=== Begin Enclosure ===

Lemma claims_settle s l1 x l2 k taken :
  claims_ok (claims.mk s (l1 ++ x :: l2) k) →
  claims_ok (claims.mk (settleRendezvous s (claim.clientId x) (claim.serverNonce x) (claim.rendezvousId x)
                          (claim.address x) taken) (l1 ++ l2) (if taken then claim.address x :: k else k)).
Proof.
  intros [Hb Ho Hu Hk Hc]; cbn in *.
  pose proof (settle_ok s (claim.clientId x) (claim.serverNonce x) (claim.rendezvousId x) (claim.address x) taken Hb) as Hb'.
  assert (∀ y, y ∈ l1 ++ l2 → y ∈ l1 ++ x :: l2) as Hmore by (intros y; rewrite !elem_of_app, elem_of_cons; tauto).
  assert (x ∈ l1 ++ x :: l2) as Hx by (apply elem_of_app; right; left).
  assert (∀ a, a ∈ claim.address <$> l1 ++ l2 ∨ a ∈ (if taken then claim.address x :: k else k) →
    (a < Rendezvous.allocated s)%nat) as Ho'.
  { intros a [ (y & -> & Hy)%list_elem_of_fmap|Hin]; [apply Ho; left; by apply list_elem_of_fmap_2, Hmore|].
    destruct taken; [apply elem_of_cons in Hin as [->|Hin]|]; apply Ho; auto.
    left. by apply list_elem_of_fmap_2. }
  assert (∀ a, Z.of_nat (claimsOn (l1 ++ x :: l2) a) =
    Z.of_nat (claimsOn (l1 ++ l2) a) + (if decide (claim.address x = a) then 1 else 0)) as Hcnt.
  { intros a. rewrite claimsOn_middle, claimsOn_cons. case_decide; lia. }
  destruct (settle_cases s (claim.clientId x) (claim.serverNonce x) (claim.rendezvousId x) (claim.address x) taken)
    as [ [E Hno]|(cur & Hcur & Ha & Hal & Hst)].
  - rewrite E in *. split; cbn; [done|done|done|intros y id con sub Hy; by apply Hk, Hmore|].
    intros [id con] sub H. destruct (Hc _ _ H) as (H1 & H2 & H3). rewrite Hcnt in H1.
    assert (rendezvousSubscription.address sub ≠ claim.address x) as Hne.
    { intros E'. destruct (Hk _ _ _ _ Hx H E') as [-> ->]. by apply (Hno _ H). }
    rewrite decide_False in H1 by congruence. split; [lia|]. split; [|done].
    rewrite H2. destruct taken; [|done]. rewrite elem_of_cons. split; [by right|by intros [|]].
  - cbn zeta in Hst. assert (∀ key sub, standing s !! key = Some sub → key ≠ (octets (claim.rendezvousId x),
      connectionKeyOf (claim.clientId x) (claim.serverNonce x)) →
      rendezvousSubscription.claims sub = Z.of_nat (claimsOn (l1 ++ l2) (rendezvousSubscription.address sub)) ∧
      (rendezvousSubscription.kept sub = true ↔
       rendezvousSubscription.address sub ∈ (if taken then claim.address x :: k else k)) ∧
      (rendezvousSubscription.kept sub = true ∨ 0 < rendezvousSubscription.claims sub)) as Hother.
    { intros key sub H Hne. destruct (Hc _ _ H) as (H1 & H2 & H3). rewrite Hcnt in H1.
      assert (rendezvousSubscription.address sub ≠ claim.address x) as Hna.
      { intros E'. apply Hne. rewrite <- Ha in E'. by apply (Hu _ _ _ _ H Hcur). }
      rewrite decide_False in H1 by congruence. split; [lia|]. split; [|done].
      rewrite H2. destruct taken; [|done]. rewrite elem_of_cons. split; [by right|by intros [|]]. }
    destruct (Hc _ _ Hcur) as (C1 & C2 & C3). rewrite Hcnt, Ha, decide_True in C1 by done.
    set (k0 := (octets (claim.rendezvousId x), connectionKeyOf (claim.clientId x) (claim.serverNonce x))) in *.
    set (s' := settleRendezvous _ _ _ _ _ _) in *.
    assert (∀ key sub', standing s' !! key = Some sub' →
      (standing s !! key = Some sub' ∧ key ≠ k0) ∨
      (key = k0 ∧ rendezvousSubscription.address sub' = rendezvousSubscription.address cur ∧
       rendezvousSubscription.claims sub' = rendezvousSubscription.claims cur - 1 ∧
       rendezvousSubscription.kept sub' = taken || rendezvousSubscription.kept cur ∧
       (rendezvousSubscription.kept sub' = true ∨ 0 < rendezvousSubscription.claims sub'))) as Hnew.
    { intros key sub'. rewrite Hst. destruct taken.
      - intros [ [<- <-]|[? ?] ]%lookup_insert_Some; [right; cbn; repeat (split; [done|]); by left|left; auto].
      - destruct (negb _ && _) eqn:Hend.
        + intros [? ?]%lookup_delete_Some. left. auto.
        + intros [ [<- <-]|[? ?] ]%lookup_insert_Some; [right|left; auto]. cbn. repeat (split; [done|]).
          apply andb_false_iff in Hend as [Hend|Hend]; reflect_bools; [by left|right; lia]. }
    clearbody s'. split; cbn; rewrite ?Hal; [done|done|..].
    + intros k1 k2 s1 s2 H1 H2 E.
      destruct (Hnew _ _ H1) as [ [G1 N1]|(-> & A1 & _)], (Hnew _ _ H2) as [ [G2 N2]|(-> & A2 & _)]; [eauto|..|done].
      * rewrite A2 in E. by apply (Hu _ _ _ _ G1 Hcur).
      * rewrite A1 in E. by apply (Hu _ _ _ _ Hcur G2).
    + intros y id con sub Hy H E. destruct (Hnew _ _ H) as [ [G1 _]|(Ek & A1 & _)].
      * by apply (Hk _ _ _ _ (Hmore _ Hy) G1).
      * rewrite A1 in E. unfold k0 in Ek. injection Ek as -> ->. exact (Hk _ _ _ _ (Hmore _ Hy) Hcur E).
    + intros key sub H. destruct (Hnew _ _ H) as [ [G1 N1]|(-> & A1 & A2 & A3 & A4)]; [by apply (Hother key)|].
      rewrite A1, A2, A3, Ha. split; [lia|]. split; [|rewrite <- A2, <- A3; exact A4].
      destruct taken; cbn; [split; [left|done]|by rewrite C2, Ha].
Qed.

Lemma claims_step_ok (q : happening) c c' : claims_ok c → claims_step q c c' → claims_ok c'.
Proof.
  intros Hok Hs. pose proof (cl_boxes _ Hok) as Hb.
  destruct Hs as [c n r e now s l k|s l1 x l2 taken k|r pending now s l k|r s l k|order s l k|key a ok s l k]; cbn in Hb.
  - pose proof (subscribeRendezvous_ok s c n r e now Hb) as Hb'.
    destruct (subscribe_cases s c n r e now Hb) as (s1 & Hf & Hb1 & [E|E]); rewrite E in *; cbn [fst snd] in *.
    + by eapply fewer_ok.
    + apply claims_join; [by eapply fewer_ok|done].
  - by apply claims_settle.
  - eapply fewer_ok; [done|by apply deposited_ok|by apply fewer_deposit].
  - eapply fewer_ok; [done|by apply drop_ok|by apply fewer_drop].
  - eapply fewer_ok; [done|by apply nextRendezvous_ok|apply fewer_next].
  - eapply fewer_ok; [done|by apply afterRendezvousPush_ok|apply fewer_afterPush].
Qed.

=== End Enclosure ===

Each record must be repeated exactly as it appears above.

→ **Response to the exercise**
Lemma claims_settle s l1 x l2 k taken :
  claims_ok (claims.mk s (l1 ++ x :: l2) k) →
  claims_ok (claims.mk (settleRendezvous s (claim.clientId x) (claim.serverNonce x) (claim.rendezvousId x)
                          (claim.address x) taken) (l1 ++ l2) (if taken then claim.address x :: k else k)).
Proof.
  intros [Hb Ho Hu Hk Hc]; cbn in *.
  pose proof (settle_ok s (claim.clientId x) (claim.serverNonce x) (claim.rendezvousId x) (claim.address x) taken Hb) as Hb'.
  assert (∀ y, y ∈ l1 ++ l2 → y ∈ l1 ++ x :: l2) as Hmore by (intros y; rewrite !elem_of_app, elem_of_cons; tauto).
  assert (x ∈ l1 ++ x :: l2) as Hx by (apply elem_of_app; right; left).
  assert (∀ a, a ∈ claim.address <$> l1 ++ l2 ∨ a ∈ (if taken then claim.address x :: k else k) →
    (a < Rendezvous.allocated s)%nat) as Ho'.
  { intros a [ (y & -> & Hy)%list_elem_of_fmap|Hin]; [apply Ho; left; by apply list_elem_of_fmap_2, Hmore|].
    destruct taken; [apply elem_of_cons in Hin as [->|Hin]|]; apply Ho; auto.
    left. by apply list_elem_of_fmap_2. }
  assert (∀ a, Z.of_nat (claimsOn (l1 ++ x :: l2) a) =
    Z.of_nat (claimsOn (l1 ++ l2) a) + (if decide (claim.address x = a) then 1 else 0)) as Hcnt.
  { intros a. rewrite claimsOn_middle, claimsOn_cons. case_decide; lia. }
  destruct (settle_cases s (claim.clientId x) (claim.serverNonce x) (claim.rendezvousId x) (claim.address x) taken)
    as [ [E Hno]|(cur & Hcur & Ha & Hal & Hst)].
  - rewrite E in *. split; cbn; [done|done|done|intros y id con sub Hy; by apply Hk, Hmore|].
    intros [id con] sub H. destruct (Hc _ _ H) as (H1 & H2 & H3). rewrite Hcnt in H1.
    assert (rendezvousSubscription.address sub ≠ claim.address x) as Hne.
    { intros E'. destruct (Hk _ _ _ _ Hx H E') as [-> ->]. by apply (Hno _ H). }
    rewrite decide_False in H1 by congruence. split; [lia|]. split; [|done].
    rewrite H2. destruct taken; [|done]. rewrite elem_of_cons. split; [by right|by intros [|]].
  - cbn zeta in Hst. assert (∀ key sub, standing s !! key = Some sub → key ≠ (octets (claim.rendezvousId x),
      connectionKeyOf (claim.clientId x) (claim.serverNonce x)) →
      rendezvousSubscription.claims sub = Z.of_nat (claimsOn (l1 ++ l2) (rendezvousSubscription.address sub)) ∧
      (rendezvousSubscription.kept sub = true ↔
       rendezvousSubscription.address sub ∈ (if taken then claim.address x :: k else k)) ∧
      (rendezvousSubscription.kept sub = true ∨ 0 < rendezvousSubscription.claims sub)) as Hother.
    { intros key sub H Hne. destruct (Hc _ _ H) as (H1 & H2 & H3). rewrite Hcnt in H1.
      assert (rendezvousSubscription.address sub ≠ claim.address x) as Hna.
      { intros E'. apply Hne. rewrite <- Ha in E'. by apply (Hu _ _ _ _ H Hcur). }
      rewrite decide_False in H1 by congruence. split; [lia|]. split; [|done].
      rewrite H2. destruct taken; [|done]. rewrite elem_of_cons. split; [by right|by intros [|]]. }
    destruct (Hc _ _ Hcur) as (C1 & C2 & C3). rewrite Hcnt, Ha, decide_True in C1 by done.
    set (k0 := (octets (claim.rendezvousId x), connectionKeyOf (claim.clientId x) (claim.serverNonce x))) in *.
    set (s' := settleRendezvous _ _ _ _ _ _) in *.
    assert (∀ key sub', standing s' !! key = Some sub' →
      (standing s !! key = Some sub' ∧ key ≠ k0) ∨
      (key = k0 ∧ rendezvousSubscription.address sub' = rendezvousSubscription.address cur ∧
       rendezvousSubscription.claims sub' = rendezvousSubscription.claims cur - 1 ∧
       rendezvousSubscription.kept sub' = taken || rendezvousSubscription.kept cur ∧
       (rendezvousSubscription.kept sub' = true ∨ 0 < rendezvousSubscription.claims sub'))) as Hnew.
    { intros key sub'. rewrite Hst. destruct taken.
      - intros [ [<- <-]|[? ?] ]%lookup_insert_Some; [right; cbn; repeat (split; [done|]); by left|left; auto].
      - destruct (negb _ && _) eqn:Hend.
        + intros [? ?]%lookup_delete_Some. left. auto.
        + intros [ [<- <-]|[? ?] ]%lookup_insert_Some; [right|left; auto]. cbn. repeat (split; [done|]).
          apply andb_false_iff in Hend as [Hend|Hend]; reflect_bools; [by left|right; lia]. }
    clearbody s'. split; cbn; rewrite ?Hal; [done|done|..].
    + intros k1 k2 s1 s2 H1 H2 E.
      destruct (Hnew _ _ H1) as [ [G1 N1]|(-> & A1 & _)], (Hnew _ _ H2) as [ [G2 N2]|(-> & A2 & _)]; [eauto|..|done].
      * rewrite A2 in E. by apply (Hu _ _ _ _ G1 Hcur).
      * rewrite A1 in E. by apply (Hu _ _ _ _ Hcur G2).
    + intros y id con sub Hy H E. destruct (Hnew _ _ H) as [ [G1 _]|(Ek & A1 & _)].
      * by apply (Hk _ _ _ _ (Hmore _ Hy) G1).
      * rewrite A1 in E. unfold k0 in Ek. injection Ek as -> ->. exact (Hk _ _ _ _ (Hmore _ Hy) Hcur E).
    + intros key sub H. destruct (Hnew _ _ H) as [ [G1 N1]|(-> & A1 & A2 & A3 & A4)]; [by apply (Hother key)|].
      rewrite A1, A2, A3, Ha. split; [lia|]. split; [|rewrite <- A2, <- A3; exact A4].
      destruct taken; cbn; [split; [left|done]|by rewrite C2, Ha].
Qed.

Lemma claims_step_ok (q : happening) c c' : claims_ok c → claims_step q c c' → claims_ok c'.
Proof.
  intros Hok Hs. pose proof (cl_boxes _ Hok) as Hb.
  destruct Hs as [c n r e now s l k|s l1 x l2 taken k|r pending now s l k|r s l k|order s l k|key a ok s l k]; cbn in Hb.
  - pose proof (subscribeRendezvous_ok s c n r e now Hb) as Hb'.
    destruct (subscribe_cases s c n r e now Hb) as (s1 & Hf & Hb1 & [E|E]); rewrite E in *; cbn [fst snd] in *.
    + by eapply fewer_ok.
    + apply claims_join; [by eapply fewer_ok|done].
  - by apply claims_settle.
  - eapply fewer_ok; [done|by apply deposited_ok|by apply fewer_deposit].
  - eapply fewer_ok; [done|by apply drop_ok|by apply fewer_drop].
  - eapply fewer_ok; [done|by apply nextRendezvous_ok|apply fewer_next].
  - eapply fewer_ok; [done|by apply afterRendezvousPush_ok|apply fewer_afterPush].
Qed.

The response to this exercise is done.